Comitato Cura Domiciliare Covid-19: esposto presso la Procura per far luce sulla gestione dell’emergenza Covid

L’avvocato Erich Grimaldi, presidente del Comitato Cura Domiciliare Covid-19, ha depositato un
esposto presso la Procura della Repubblica di Roma e presso la Procura della Repubblica di
Bergamo, per chiedere alla magistratura di far luce sulla gestione dell’emergenza Covid,
relativamente alle cure domiciliari, al coordinamento della sanità territoriale, al mancato
coinvolgimento dei medici di medicina generale che hanno curato a domicilio e in telemedicina
migliaia di persone nella redazione dei protocolli ministeriali, come chiesto dal Senato della
Repubblica l’8 aprile 2021, e relativamente al sistematico ignorare da parte delle istituzioni, la
disponibilità data a collaborare da questi medici e la richiesta di poter effettuare studi randomizzati
su diversi farmaci potenzialmente utili alla lotta alla pandemia, parallelamente alla campagna
vaccinale.

“Abbiamo lavorato duramente per due anni, la mia prima richiesta di prendere contatti con i medici,
lavorare a un protocollo di cura domiciliare univoco nazionale, tramite posta certificata, risale al 30
aprile 2020”, spiega Erich Grimaldi, “da allora è stato un continuo tentare di dialogare con il
Ministero della Salute, offrire esperienze, disponibilità, per poter dare una risposta a questa grave
emergenza, ma nonostante un tentativo da parte del Sottosegretario alla Salute Sileri di organizzare
un tavolo di lavoro che coinvolgesse i medici che hanno curato i malati Covid in fase precoce, non è
stata data alcuna possibilità a queste centinaia di professionisti di portare il proprio bagaglio di
esperienze al servizio delle istituzioni, senza considerare il voto del Senato della Repubblica,
totalmente ignorato.

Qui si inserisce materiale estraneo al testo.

Lemma enter_completion_ok s t r th' se' : system_ok s → threads s !! t = Some (CompleteCall r) →
  enter_completion r (sess s) = (th', se') →
  system_ok (System se' (<[t := th']> (threads s)) (callbacks s ++ logged (CompleteCall r) th')).
Proof.
  intros Hs Hth. unfold enter_completion.
  assert (∀ o, system_ok (System (sess s) (<[t := Done o]> (threads s)) (callbacks s ++ logged (CompleteCall r) (Done o)))) as Hdone.
  { intros o. by apply inv_quiet. }
  destruct (x ← executions (sess s) !! rq_execution r; _) as [[x e]|]; [|intros [= <- <-]; apply Hdone].
  destruct (negb _); [intros [= <- <-]; apply Hdone|]. apply completion_wait_ok; [done|done|by left].
Qed.

Lemma finish_completion_ok s t r x cb th' se' : system_ok s → threads s !! t = Some (CompleteRun r x) →
  finish_completion r x cb (sess s) = (th', se') →
  system_ok (System se' (<[t := th']> (threads s)) (callbacks s ++ logged (CompleteRun r x) th')).
Proof.
  intros [Ha Hc Hw] Hth. unfold finish_completion.
  assert (mark_of <$> objects (sess s) = (mark_of <$> objects (sess s))) as Hm by done.
  assert (∃ e, objects (sess s) !! x = Some e ∧ ex_completion e = None) as (e0 & He0 & Hn0).
  { pose proof (co_run _ _ _ Hc t r x Hth) as Hr. rewrite list_lookup_fmap in Hr.
    destruct (objects (sess s) !! x) as [e0|]; [|done]. exists e0. split; [done|]. by injection Hr. }
  destruct cb as [c|e]; intros [= <- <-]; split; cbn [sess threads callbacks objects executions update].
  - rewrite fmap_alter_same by done. by eapply admission_bystander.
  - set (c' := Reply _ _ _ _). rewrite (fmap_alter _ _ (λ _, Mark (Some (r, c')) false)) by done.
    by apply (completion_end _ _ _ t _ r x (Some (r, c'))).
  - rewrite length_alter. by apply waits_insert.
  - rewrite fmap_alter_same by done. by eapply admission_bystander.
  - assert (mark_of <$> alter (λ ex, set_completion (ex_completion ex) false ex) x (objects (sess s)) =
      alter (λ _, Mark None false) x (mark_of <$> objects (sess s))) as ->.
    { rewrite (fmap_alter _ _ (λ m, Mark (mk_completion m) false)) by done. apply list_eq. intros j.
      destruct (decide (j = x)) as [->|]; [|by rewrite !list_lookup_alter_ne by done].
      rewrite !list_lookup_alter_eq, list_lookup_fmap, He0. cbn. by rewrite Hn0. }
    by apply (completion_end _ _ _ t _ r x None).
  - rewrite length_alter. by apply waits_insert.
Qed.

Lemma start_quiet r cb se o se' : execution_start r cb se = (o, se') →
  ticket_of <$> objects se' = ticket_of <$> objects se ∧ mark_of <$> objects se' = mark_of <$> objects se ∧
  executions se' = executions se.
Proof.
  unfold execution_start. destruct (x ← executions se !! rq_execution r; _) as [[[x e] a]|]; [|by intros [= _ <-]].
  repeat case_match; intros [= _ <-]; try done; cbn; by rewrite !fmap_alter_same by done.
Qed.

Lemma advance_ok s t th cb th' se' : system_ok s → threads s !! t = Some th → advance th cb (sess s) = (th', se') →
  system_ok (System se' (<[t := th']> (threads s)) (callbacks s ++ logged th th')).
Proof.
  intros Hs Hth. destruct th as [r|r x|r x|r x a|r|r|r x|r x|r x|r x a|x| | |o]; cbn [advance].
  - by apply enter_admission_ok.
  - intros [= <- <-]. destruct (admission_wait_quiet r x (sess s)) as (H1 & H2 & H3); [by eapply (so_waits s Hs t)|].
    by apply inv_quiet.
  - by apply finish_admission_ok.
  - intros [= <- <-]. rewrite list_insert_id by done. rewrite app_nil_r. by destruct s.
  - destruct (execution_start _ _ _) as [o se1] eqn:E. intros [= <- <-]. apply start_quiet in E as (? & ? & ?). by apply inv_quiet.
  - by apply enter_completion_ok.
  - apply completion_wait_ok; [done|done|by right].
  - by apply finish_completion_ok.
  - by apply enter_abandon_ok.
  - by apply finish_abandon_ok.
  - intros [= <- <-]. rewrite list_insert_id by done. rewrite app_nil_r. by destruct s.
  - unfold enter_drain, drain_wait. repeat case_match; intros [= <- <-]; by apply inv_quiet.
  - unfold drain_wait. repeat case_match; intros [= <- <-]; by apply inv_quiet.
  - intros [= <- <-]. rewrite list_insert_id by done. rewrite app_nil_r. by destruct s.
Qed.

Lemma disconnect_ok s t r x a : system_ok s → threads s !! t = Some (AdmitAnswered r x a) →
  system_ok (System (sess s) (<[t := AbandonCall r x]> (threads s)) (callbacks s)).
Proof.
  intros Hs Hth.
  assert (system_ok (System (sess s) (<[t := AbandonCall r x]> (threads s)) (callbacks s ++ logged (AdmitAnswered r x a) (AbandonCall r x)))) as Hok;
    [|by rewrite app_nil_r in Hok].
  eapply (inv_owner _ _ _ _ r x id id); try done.
  - apply list_eq. intros j. destruct (decide (j = x)) as [->|]; [|by rewrite list_lookup_alter_ne].
    rewrite list_lookup_alter_eq. by destruct (objects (sess s) !! x).
  - by left.
  - intros k Hk Hst. split; [by eexists|]. intros Hadm.
    destruct (ao_admitting _ _ _ _ (so_admission s Hs) x k Hk Hadm) as (u & y & Hy & Hin).
    assert (∃ r', owner y = Some (r', x)) as [r' Hown].
    { destruct y; try done; apply bool_decide_eq_true in Hin; subst; by eexists. }
    assert (u = t) as -> by (eapply (ao_unique _ _ _ _ (so_admission s Hs)); [exact Hy|exact Hth|exact Hown|done]).
    rewrite Hth in Hy. by injection Hy as <-.
  - left. split; [done|by right].
Qed.

Lemma step_session_ok ev s : system_ok s → system_ok (step ev s).
Proof.
  intros Hs. destruct ev as [th|t cb|t|t|]; cbn [step].
  - destruct (entry th) eqn:E; [|done]. assert (bystander th ∧ idle th ∧ waits_on th = None) as (Hb & Hi & Hw) by (by destruct th).
    destruct Hs as [Ha Hc Hws]. split; cbn [sess threads callbacks].
    + by apply admission_call.
    + by apply completion_call.
    + intros u y x [Hu|[_ Hu]]%lookup_app_Some E'; [by eapply Hws|].
      apply list_lookup_singleton_Some in Hu as [_ <-]. congruence.
  - destruct (threads s !! t) as [th|] eqn:Hth; [|done].
    destruct (advance th cb (sess s)) as [th' se'] eqn:E. by eapply advance_ok.
  - destruct (threads s !! t) as [[]|] eqn:Hth; try done. by eapply disconnect_ok.
  - destruct (threads s !! t) as [[]|] eqn:Hth; try done.
    pose proof (inv_quiet s t DrainWait (Done (Ok (RDrained false))) (sess s) Hs Hth) as Hq. rewrite app_nil_r in Hq.
    by apply Hq.
  - destruct Hs as [Ha Hc Hw]. by split.
Qed.

Lemma init_ok : system_ok system_init.
Proof.
  split; [split|split|]; cbn; try done; try (intros; set_solver).
  - constructor.
  - split; [constructor|]. by intros x ?%elem_of_nil.
  - split; [constructor|]. intros x. split; [by intros ?%elem_of_nil|by intros (m & Hm & _)].
Qed.

Lemma run_session_ok evs : ∀ s, system_ok s → system_ok (run evs s).
Proof. induction evs as [|ev evs IH]; [done|]. intros s Hs. by apply IH, step_session_ok. Qed.

(** ** Results stay *)

(** The objects of [s] are in [s'] with the admission and completion they had. *)
Definition results_kept (s s' : system) : Prop := ∀ x e, objects (sess s) !! x = Some e →
  ∃ e', objects (sess s') !! x = Some e' ∧ ex_request e' = ex_request e ∧
    (∀ a, ex_admission e = Some a → ex_admission e' = Some a) ∧
    (∀ c, ex_completion e = Some c → ex_completion e' = Some c).

Lemma results_kept_refl s : results_kept s s.
Proof. intros x e He. by exists e. Qed.

Lemma results_kept_same s s' : objects (sess s') = objects (sess s) → results_kept s s'.
Proof. intros H x e He. rewrite H. by exists e. Qed.

Lemma results_kept_alter s s' y f : objects (sess s') = alter f y (objects (sess s)) →
  (∀ e, objects (sess s) !! y = Some e → ex_request (f e) = ex_request e ∧
    (∀ a, ex_admission e = Some a → ex_admission (f e) = Some a) ∧
    (∀ c, ex_completion e = Some c → ex_completion (f e) = Some c)) → results_kept s s'.
Proof.
  intros H Hf x e He. rewrite H. destruct (decide (x = y)) as [->|Hne].
  - exists (f e). rewrite list_lookup_alter_eq, He. split; [done|by apply Hf].
  - exists e. by rewrite list_lookup_alter_ne.
Qed.

Lemma start_kept r cb se o se' : execution_start r cb se = (o, se') →
  objects se' = objects se ∨ ∃ x a b, objects se' = alter (set_started a b) x (objects se).
Proof.
  unfold execution_start. destruct (x ← executions se !! rq_execution r; _) as [[[x e] a]|]; [|intros [= _ <-]; by left].
  repeat case_match; intros [= _ <-]; try (by left); right; by eexists _, _, _.
Qed.

Lemma completion_wait_kept s r x th' se' ths log : completion_wait r x (sess s) = (th', se') →
  results_kept s (System se' ths log).
Proof.
  unfold completion_wait. repeat case_match; intros [= <- <-]; try (by apply results_kept_same).
  eapply results_kept_alter; [done|]. cbn. intros e' He'. split_and!; [done|done|]. intros c Hc. congruence.
Qed.

Lemma advance_kept s t th cb th' se' ths log : system_ok s → threads s !! t = Some th →
  advance th cb (sess s) = (th', se') → results_kept s (System se' ths log).
Proof.
  intros Hs Hth. destruct th as [r|r x|r x|r x a|r|r|r x|r x|r x|r x a|x| | |o]; cbn [advance];
    try (by intros [= <- <-]; apply results_kept_same).
  - unfold enter_admission. repeat case_match; intros [= <- <-]; try (by apply results_kept_same).
    intros y ex Hex. exists ex. cbn. split; [by apply lookup_app_l_Some|done].
  - destruct (ao_owner _ _ _ _ (so_admission s Hs) t _ r x Hth eq_refl) as (_ & k & Hk & _ & Hst).
    apply ticket_lookup in Hk as (e0 & He0 & ->). cbn in Hst. unfold finish_admission.
    destruct (admission_reply cb); intros [= <- <-]; (eapply results_kept_alter; [done|]; cbn; intros ex Hex;
      rewrite He0 in Hex; injection Hex as <-; split_and!; [done| |done]; intros; congruence).
  - destruct (execution_start _ _ _) as [o se1] eqn:E. intros [= <- <-]. apply start_kept in E as [E|(x & a & b & E)].
    + by apply results_kept_same.
    + by eapply results_kept_alter.
  - unfold enter_completion. repeat case_match; try (intros [= <- <-]; by apply results_kept_same). apply completion_wait_kept.
  - apply completion_wait_kept.
  - pose proof (co_run _ _ _ (so_completion s Hs) t r x Hth) as Hm. rewrite list_lookup_fmap in Hm.
    unfold finish_completion. destruct cb; intros [= <- <-]; (eapply results_kept_alter; [done|]; cbn; intros ex Hex;
      rewrite Hex in Hm; injection Hm as Hn _; split_and!; [done|done|]; intros; congruence).
  - unfold enter_abandon. repeat case_match; intros [= <- <-]; [|by apply results_kept_same].
    eapply results_kept_alter; [done|]. done.
  - unfold finish_abandon. repeat case_match; intros [= <- <-]; (by eapply results_kept_alter).
  - unfold enter_drain, drain_wait. repeat case_match; intros [= <- <-]; by apply results_kept_same.
  - unfold drain_wait. repeat case_match; intros [= <- <-]; by apply results_kept_same.
Qed.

Solo qualche giorno fa ho chiesto al Sottosegretario Costa, durante un incontro
pubblico, il perché di quanto accaduto, non ha voluto rispondere ed ha abbandonato il palco”.
Grimaldi ha portato in Tribunale diverse istanze, per cristallizzare la libertà prescrittiva per i
medici, per cercare di abolire la ‘vigile attesa’, per chiedere conto del mancato utilizzo degli anticorpi
monoclonali (fu lui a denunciare il mancato rifornimento gratuito di diecimila dosi da parte
dell’americana Ely Lilly per scelta di Aifa), tentando costantemente di dialogare con il Ministro della
Salute e il Dipartimento di Prevenzione. “Chiedo alla magistratura di vagliare ogni nostra azione, per
sgombrare il campo da qualunque polemica e accusa infondata relativa l’operato dei nostri medici,
ma di vagliare soprattutto le mancate risposte delle istituzioni, perché qualcosa non ha funzionato
ed è un diritto dei cittadini capire il perché. L’apporto di chi ha lottato e curato i pazienti a domicilio
fin dalla prima ondata sarebbe ed è fondamentale per sconfiggere questa malattia”.

Infine ha aggiunto:
“ancora oggi riceviamo centinaia di richieste di aiuto di persone abbandonate a casa dai medici di
medicina generale, vaccinate e non vaccinate, malate di Covid, alle quali viene ancora detto di
attendere l’evolversi della malattia assumendo solo paracetamolo. Linee guida o meno, questo è
quanto ha prodotto questa gestione, è giusto che si faccia luce su eventuali responsabilità”.
“In questi due anni ciò che mi ha lasciato davvero basita è il funzionamento del ‘sistema’ di questo
paese, da giornalista ho trovato e trovo ancora oggi inconcepibile la mancanza di approfondimento
di una vicenda, in una situazione come questa, sia da parte delle istituzioni che della stampa – spiega
Valentina Rigano, giornalista e portavoce volontaria del Comitato Cura Domiciliare Covid-19 – a
prescindere da quanto sarebbe potuto o meno andare diversamente, la mancanza di voglia di dialogare,
di ascoltare e capire, in un momento di emergenza come quello che abbiamo vissuto e continuiamo a
vivere è inconcepibile in un paese come l’Italia. La Sanità, le Istituzioni, dovrebbero aprire le
porte a chiunque paventi una soluzione ad un grave problema e porti esperienza diretta, perché
le istituzioni appartengono a tutti e non bisognerebbe chiedere reverente ‘permesso’ per essere
ascoltati. La sola difficoltà di ottenere un dialogo con i Dipartimenti e le stesse Istituzioni, che ho
provato personalmente, non è accettabile durante una pandemia”.